Records excerpted from a collection
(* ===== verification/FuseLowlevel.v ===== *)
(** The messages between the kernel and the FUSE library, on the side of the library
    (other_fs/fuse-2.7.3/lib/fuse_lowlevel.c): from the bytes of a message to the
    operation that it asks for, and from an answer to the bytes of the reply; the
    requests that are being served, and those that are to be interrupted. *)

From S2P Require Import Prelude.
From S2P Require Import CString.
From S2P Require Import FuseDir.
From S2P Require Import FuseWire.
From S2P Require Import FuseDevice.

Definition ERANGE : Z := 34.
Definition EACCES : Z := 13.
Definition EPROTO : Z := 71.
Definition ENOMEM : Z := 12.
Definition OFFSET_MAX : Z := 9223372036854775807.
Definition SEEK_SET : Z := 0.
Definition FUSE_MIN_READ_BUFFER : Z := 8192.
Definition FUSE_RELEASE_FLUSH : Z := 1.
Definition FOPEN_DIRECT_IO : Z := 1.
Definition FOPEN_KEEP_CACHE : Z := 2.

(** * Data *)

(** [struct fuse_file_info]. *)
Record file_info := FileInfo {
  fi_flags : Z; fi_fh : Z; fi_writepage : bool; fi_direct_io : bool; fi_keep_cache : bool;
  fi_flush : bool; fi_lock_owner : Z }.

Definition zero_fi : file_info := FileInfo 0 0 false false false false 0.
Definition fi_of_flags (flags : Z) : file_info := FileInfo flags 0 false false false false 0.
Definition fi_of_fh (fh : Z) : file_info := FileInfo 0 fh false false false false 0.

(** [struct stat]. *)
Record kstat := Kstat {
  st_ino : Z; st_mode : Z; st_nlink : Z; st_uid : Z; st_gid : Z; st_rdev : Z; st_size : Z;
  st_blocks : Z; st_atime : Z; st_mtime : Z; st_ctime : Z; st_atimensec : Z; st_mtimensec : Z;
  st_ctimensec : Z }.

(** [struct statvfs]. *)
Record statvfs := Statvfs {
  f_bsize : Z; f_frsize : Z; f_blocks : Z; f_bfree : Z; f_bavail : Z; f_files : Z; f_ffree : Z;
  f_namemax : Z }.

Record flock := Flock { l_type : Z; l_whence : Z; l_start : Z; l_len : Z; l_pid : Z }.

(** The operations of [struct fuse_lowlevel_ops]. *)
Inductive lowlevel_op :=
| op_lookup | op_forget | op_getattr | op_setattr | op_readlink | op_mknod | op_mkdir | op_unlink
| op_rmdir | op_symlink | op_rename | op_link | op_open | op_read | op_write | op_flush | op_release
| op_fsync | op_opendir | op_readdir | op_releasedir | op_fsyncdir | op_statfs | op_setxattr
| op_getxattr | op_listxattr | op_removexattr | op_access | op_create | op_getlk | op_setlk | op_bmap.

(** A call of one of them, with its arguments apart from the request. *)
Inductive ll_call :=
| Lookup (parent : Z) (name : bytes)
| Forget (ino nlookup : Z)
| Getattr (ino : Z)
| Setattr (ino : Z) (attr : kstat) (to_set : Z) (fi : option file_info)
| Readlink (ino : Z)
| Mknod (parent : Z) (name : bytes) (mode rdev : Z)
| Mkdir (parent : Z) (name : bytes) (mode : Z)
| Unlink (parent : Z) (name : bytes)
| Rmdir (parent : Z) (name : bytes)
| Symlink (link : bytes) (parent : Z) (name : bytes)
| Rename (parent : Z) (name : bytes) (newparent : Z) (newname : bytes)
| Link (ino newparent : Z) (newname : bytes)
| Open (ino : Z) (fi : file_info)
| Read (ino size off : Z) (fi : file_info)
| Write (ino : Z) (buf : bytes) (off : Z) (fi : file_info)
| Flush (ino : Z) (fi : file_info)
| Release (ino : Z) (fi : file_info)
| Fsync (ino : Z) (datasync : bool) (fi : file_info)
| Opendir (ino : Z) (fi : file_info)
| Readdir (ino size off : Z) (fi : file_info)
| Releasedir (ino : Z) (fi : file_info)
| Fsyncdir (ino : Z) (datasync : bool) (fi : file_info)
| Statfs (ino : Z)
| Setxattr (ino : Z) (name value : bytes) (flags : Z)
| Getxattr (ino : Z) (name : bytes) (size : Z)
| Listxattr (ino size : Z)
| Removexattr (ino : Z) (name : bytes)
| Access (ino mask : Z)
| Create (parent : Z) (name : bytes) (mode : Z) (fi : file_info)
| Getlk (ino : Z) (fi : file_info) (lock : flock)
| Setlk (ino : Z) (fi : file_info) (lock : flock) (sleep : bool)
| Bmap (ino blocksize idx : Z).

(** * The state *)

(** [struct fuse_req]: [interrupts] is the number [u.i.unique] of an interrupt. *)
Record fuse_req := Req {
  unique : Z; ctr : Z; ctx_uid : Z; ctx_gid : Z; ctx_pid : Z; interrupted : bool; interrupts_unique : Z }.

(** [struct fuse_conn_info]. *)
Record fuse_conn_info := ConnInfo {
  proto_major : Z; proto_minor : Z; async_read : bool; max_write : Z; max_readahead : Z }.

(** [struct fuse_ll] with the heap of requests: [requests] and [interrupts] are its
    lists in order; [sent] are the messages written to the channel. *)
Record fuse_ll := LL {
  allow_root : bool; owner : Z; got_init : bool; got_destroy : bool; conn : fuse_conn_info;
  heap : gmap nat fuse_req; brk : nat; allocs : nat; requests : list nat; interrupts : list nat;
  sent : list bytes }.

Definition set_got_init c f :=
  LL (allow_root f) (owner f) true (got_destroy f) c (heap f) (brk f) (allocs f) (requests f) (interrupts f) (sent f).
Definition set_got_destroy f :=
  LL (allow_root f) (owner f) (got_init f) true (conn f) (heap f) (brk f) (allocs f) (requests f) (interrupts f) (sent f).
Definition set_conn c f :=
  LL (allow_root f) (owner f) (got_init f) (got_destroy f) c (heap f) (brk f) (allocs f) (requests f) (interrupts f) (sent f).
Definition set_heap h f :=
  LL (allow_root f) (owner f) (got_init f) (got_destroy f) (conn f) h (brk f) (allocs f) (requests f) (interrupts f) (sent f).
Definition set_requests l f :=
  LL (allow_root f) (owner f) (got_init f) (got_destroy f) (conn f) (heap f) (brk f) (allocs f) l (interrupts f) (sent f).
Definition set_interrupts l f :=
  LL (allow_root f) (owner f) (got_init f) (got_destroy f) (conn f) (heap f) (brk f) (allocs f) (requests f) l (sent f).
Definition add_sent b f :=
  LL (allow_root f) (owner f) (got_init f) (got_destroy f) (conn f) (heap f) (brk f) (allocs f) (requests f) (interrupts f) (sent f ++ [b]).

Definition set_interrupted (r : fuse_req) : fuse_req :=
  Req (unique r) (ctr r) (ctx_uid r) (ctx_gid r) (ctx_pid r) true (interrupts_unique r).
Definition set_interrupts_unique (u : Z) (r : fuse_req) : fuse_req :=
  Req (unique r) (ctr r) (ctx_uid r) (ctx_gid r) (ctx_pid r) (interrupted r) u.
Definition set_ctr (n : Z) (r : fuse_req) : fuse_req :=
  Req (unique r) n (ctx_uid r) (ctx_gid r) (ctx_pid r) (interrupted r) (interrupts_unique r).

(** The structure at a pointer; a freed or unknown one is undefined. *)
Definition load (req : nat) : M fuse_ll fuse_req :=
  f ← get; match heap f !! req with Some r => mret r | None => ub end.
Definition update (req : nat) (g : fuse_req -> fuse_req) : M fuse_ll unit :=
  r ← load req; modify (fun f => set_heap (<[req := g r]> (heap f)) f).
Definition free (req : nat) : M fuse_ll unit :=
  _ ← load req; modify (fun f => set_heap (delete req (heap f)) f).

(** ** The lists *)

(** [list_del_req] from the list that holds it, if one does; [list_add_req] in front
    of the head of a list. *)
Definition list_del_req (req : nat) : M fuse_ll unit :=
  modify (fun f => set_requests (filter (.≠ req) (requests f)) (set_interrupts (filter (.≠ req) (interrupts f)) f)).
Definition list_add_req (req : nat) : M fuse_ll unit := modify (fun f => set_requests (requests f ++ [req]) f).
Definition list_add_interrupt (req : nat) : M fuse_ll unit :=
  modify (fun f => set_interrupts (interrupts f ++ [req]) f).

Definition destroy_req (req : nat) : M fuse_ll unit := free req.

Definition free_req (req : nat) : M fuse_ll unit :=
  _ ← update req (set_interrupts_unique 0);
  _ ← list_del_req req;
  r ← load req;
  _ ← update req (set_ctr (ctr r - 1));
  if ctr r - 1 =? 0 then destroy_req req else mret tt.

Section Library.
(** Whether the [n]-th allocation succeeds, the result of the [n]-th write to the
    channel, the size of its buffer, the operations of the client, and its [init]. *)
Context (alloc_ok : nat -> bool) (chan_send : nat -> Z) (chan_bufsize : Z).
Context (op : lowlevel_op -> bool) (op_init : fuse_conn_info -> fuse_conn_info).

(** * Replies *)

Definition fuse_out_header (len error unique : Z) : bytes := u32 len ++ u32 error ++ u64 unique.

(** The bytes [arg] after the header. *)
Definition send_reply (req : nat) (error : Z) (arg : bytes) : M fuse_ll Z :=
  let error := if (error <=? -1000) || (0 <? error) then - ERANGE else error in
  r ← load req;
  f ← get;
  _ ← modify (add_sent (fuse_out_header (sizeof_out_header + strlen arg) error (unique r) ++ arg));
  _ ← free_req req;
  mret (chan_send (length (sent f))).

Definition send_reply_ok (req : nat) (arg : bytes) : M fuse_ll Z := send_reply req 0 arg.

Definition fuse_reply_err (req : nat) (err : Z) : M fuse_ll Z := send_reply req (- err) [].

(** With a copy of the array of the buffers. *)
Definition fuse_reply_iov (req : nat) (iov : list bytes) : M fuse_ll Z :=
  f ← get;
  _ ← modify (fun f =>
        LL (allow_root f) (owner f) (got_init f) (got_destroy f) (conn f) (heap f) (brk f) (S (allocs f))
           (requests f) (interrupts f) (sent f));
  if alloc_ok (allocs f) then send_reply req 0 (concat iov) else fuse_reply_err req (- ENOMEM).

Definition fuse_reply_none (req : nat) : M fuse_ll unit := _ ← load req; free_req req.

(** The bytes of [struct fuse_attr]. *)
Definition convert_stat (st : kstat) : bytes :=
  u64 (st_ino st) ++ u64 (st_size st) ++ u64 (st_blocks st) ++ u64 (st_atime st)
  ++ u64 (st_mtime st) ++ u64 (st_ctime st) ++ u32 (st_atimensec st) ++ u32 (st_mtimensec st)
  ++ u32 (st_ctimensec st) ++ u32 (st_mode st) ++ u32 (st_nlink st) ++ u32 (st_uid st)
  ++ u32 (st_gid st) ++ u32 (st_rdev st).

Activity
For the word "load", how many lines in the records above contain it? Answer with the number and nothing else.

Output of the task
6